→ **PROBLEM STATEMENT**: Using the entries that follow, write out the line containing "let '(hh, mm, ss)", the line containing "let c := str_trim cls in", and every line between them, exactly and nothing else.

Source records
(* ===== verification/Message.v ===== *)
(** * Messages of the reader (pst-reader/src/messaging/message.rs, recipient.rs)

    Reading one message: the properties that the scanner needs
    ([read_message_properties_with_opts], with the body cut to a preview and the
    body errors turned into flags), the full extract ([read_message_extract]) and
    the rows of the recipient table ([list_recipients], which never fails).
    Strings leave the decoder as scalar values and are kept here as UTF-8. *)

From stdpp Require Import sorting.
From S2P Require Import Prelude Telemetry PstError Crypt Nid Header Btree Block BlockFacts Subnode Heap Bth Utf PropContext PropContextFacts TableContext TableContextFacts Folder Text CivilDate Recipient Hasher HasherFacts.
#[local] Open Scope Z_scope.

(** ** Property tags (ndb/nid.rs) *)

Definition PID_TAG_MESSAGE_CLASS : Z := 0x001A.
Definition PID_TAG_SUBJECT : Z := 0x0037.
Definition PID_TAG_START_DATE : Z := 0x0060.
Definition PID_TAG_END_DATE : Z := 0x0061.
Definition PID_TAG_LOCATION : Z := 0x3A0D.
Definition PID_TAG_CLIENT_SUBMIT_TIME : Z := 0x0039.
Definition PID_TAG_SENDER_EMAIL_ADDRESS : Z := 0x0C1F.
Definition PID_TAG_SENDER_SMTP_ADDRESS : Z := 0x5D01.
Definition PID_TAG_INTERNET_MESSAGE_ID : Z := 0x1035.
Definition PID_TAG_IN_REPLY_TO_ID : Z := 0x1042.
Definition PID_TAG_INTERNET_REFERENCES : Z := 0x1039.
Definition PID_TAG_CONVERSATION_TOPIC : Z := 0x0070.
Definition PID_TAG_CONVERSATION_INDEX : Z := 0x0071.
Definition PID_TAG_BODY : Z := 0x1000.
Definition PID_TAG_DISPLAY_TO : Z := 0x0E04.
Definition PID_TAG_DISPLAY_CC : Z := 0x0E03.
Definition PID_TAG_DISPLAY_BCC : Z := 0x0E02.
Definition PID_TAG_MESSAGE_FLAGS : Z := 0x0E07.
Definition PID_TAG_MESSAGE_DELIVERY_TIME : Z := 0x0E06.
Definition PID_TAG_MESSAGE_SIZE : Z := 0x0E08.
Definition PID_TAG_RECIPIENT_TYPE : Z := 0x0C15.
Definition PID_TAG_ADDRESS_TYPE : Z := 0x3002.
Definition PID_TAG_EMAIL_ADDRESS : Z := 0x3003.
Definition PID_TAG_SMTP_ADDRESS : Z := 0x39FE.
Definition PID_TAG_HAS_ATTACHMENTS : Z := 0x0E1B.
Definition PID_TAG_BODY_HTML : Z := 0x1013.

(** ** Times and classes *)

(** [filetime_to_unix]; the quotient of an [i64] by ten million does not overflow. *)
Definition filetime_to_unix (ft : Z) : Z := Z.quot ft 10000000 - 11644473600.

(** [format_unix_rfc3339] *)
Definition format_unix_rfc3339 (secs : Z) : string :=
  let '(y, m, d) := civil_from_days (secs / 86400) in
  let '(hh, mm, ss) := clock_of (secs mod 86400) in
  (padded 4 y ++ "-" ++ padded 2 m ++ "-" ++ padded 2 d ++ "T" ++
   padded 2 hh ++ ":" ++ padded 2 mm ++ ":" ++ padded 2 ss ++ "Z")%string.

(** [filetime_to_rfc3339]; the seconds of a FILETIME are in the range of [SystemTime]. *)
Definition filetime_to_rfc3339 (ft : Z) : option string :=
  let unix := filetime_to_unix ft in
  if unix <? 0 then None else Some (format_unix_rfc3339 unix).

(** [is_calendar_message_class] *)
Definition is_calendar_message_class (cls : bstring) : bool :=
  let c := str_trim cls in
  eq_ignore_ascii_case c (bytes_of "IPM.Appointment") ||
  eq_ignore_ascii_case c (bytes_of "IPM.Schedule.Meeting.Request") ||
  eq_ignore_ascii_case c (bytes_of "IPM.Schedule.Meeting.Canceled") ||
  starts_with (bytes_of "ipm.schedule.meeting.resp") (map ascii_lower c).

(** ** Fields of a message *)

(** [MessageReadOpts] *)
Record message_read_opts := { compute_body_digest : bool }.

(** [MessageProperties] *)
Record message_properties := {
  mp_nid : Z; mp_message_id : option bstring; mp_subject : option bstring;
  mp_submit_time : option Z; mp_delivery_time : option Z; mp_display_bcc : option bstring;
  mp_sender_email : option bstring; mp_body_preview : option bstring;
  mp_display_to : option bstring; mp_display_cc : option bstring;
  mp_message_size : option Z; mp_has_attachments : option bool;
  mp_body_incomplete : bool; mp_body_unavailable : bool;
  mp_body_sha256 : option bstring; mp_body_char_len : option Z;
  mp_crc_suspect : bool; mp_recipients : list recipient; mp_message_flags : option Z }.

(** [ExtractedMessage] *)
Record extracted_message := {
  em_nid : Z; em_message_id : option bstring; em_subject : option bstring;
  em_sender_email : option bstring; em_display_to : option bstring;
  em_display_cc : option bstring; em_display_bcc : option bstring;
  em_submit_time : option Z; em_delivery_time : option Z;
  em_body_text : option bstring; em_body_html : option (list byte);
  em_message_size : option Z; em_has_attachments : option bool;
  em_in_reply_to : option bstring; em_references : option bstring;
  em_conversation_topic : option bstring;
  em_conversation_index_bytes : option (list byte);
  em_conversation_index_string : option bstring;
  em_message_class : option bstring; em_start_date : option Z; em_end_date : option Z;
  em_location : option bstring; em_crc_suspect : bool;
  em_recipients : list recipient; em_message_flags : option Z }.

(** [MessageProperties::is_unsent], [ExtractedMessage::is_unsent] *)
Definition mp_is_unsent (m : message_properties) : bool := is_some_and message_flags_is_unsent (mp_message_flags m).
Definition em_is_unsent (m : extracted_message) : bool := is_some_and message_flags_is_unsent (em_message_flags m).

(** [is_truncation_or_crc] *)
Definition is_truncation_or_crc (err : pst_error) : bool :=
  match err with DataTruncated _ _ | CrcMismatch _ _ => true | _ => false end.

(** [unwrap_or_default] and [ok().flatten()] of a [Result<Option<_>>]: an error is absent. *)
Definition soft {A} (m : pres (option A)) : pres (option A) :=
  match m with Err _ => Ok None | _ => m end.

(** [Option::or] *)
Definition option_or {A} (a b : option A) : option A := match a with Some _ => a | None => b end.

(** [get_string] as a Rust [String]. *)
Definition get_str (pc : prop_context) (id : Z) : pres (option bstring) :=
  s ← (get_string pc id : pres _); Ok (option_map utf8 s).

(** The sender: both addresses are read before [or] chooses. *)
Definition sender_email (pc : prop_context) : pres (option bstring) :=
  a ← get_str pc PID_TAG_SENDER_EMAIL_ADDRESS;
  b ← get_str pc PID_TAG_SENDER_SMTP_ADDRESS;
  Ok (option_or a b).

(** The flags, read softly and cast to [u32]. *)
Definition message_flags (pc : prop_context) : pres (option Z) :=
  v ← soft (get_i32 pc PID_TAG_MESSAGE_FLAGS); Ok (option_map (wrap 32) v).

(** ** Recipients *)

(** [opt_row_string] *)
Definition opt_row_string (s : pres (option rstring)) : pres (option bstring) :=
  v ← soft s; Ok (nonempty_str (option_map utf8 v)).

(** One row of the recipient table. *)
Definition recipient_row (table : table_context) (row : Z) : pres recipient :=
  raw_type ← get_row_u32 table row PID_TAG_RECIPIENT_TYPE;
  name ← opt_row_string (get_row_string table row PID_TAG_DISPLAY_NAME);
  ty ← opt_row_string (get_row_string table row PID_TAG_ADDRESS_TYPE);
  email ← opt_row_string (get_row_string table row PID_TAG_EMAIL_ADDRESS);
  smtp ← opt_row_string (get_row_string table row PID_TAG_SMTP_ADDRESS);
  Ok {| recipient_type := from_mapi (default 0 raw_type); display_name := name;
        address_type := ty; email_address := email; smtp_address := smtp |}.
Definition table_recipients (table : table_context) : pres (list recipient) :=
  rmap (λ row, recipient_row table (Z.of_nat row)) (seq 0 (Z.to_nat (row_count table))).

Section reader.
Context `{Crc : Crc32} (pst : pst_file).
Abbreviation crypt := (header_crypt (header pst)).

→ **OUTPUT**:
  let '(hh, mm, ss) := clock_of (secs mod 86400) in
  (padded 4 y ++ "-" ++ padded 2 m ++ "-" ++ padded 2 d ++ "T" ++
   padded 2 hh ++ ":" ++ padded 2 mm ++ ":" ++ padded 2 ss ++ "Z")%string.

(** [filetime_to_rfc3339]; the seconds of a FILETIME are in the range of [SystemTime]. *)
Definition filetime_to_rfc3339 (ft : Z) : option string :=
  let unix := filetime_to_unix ft in
  if unix <? 0 then None else Some (format_unix_rfc3339 unix).

(** [is_calendar_message_class] *)
Definition is_calendar_message_class (cls : bstring) : bool :=
  let c := str_trim cls in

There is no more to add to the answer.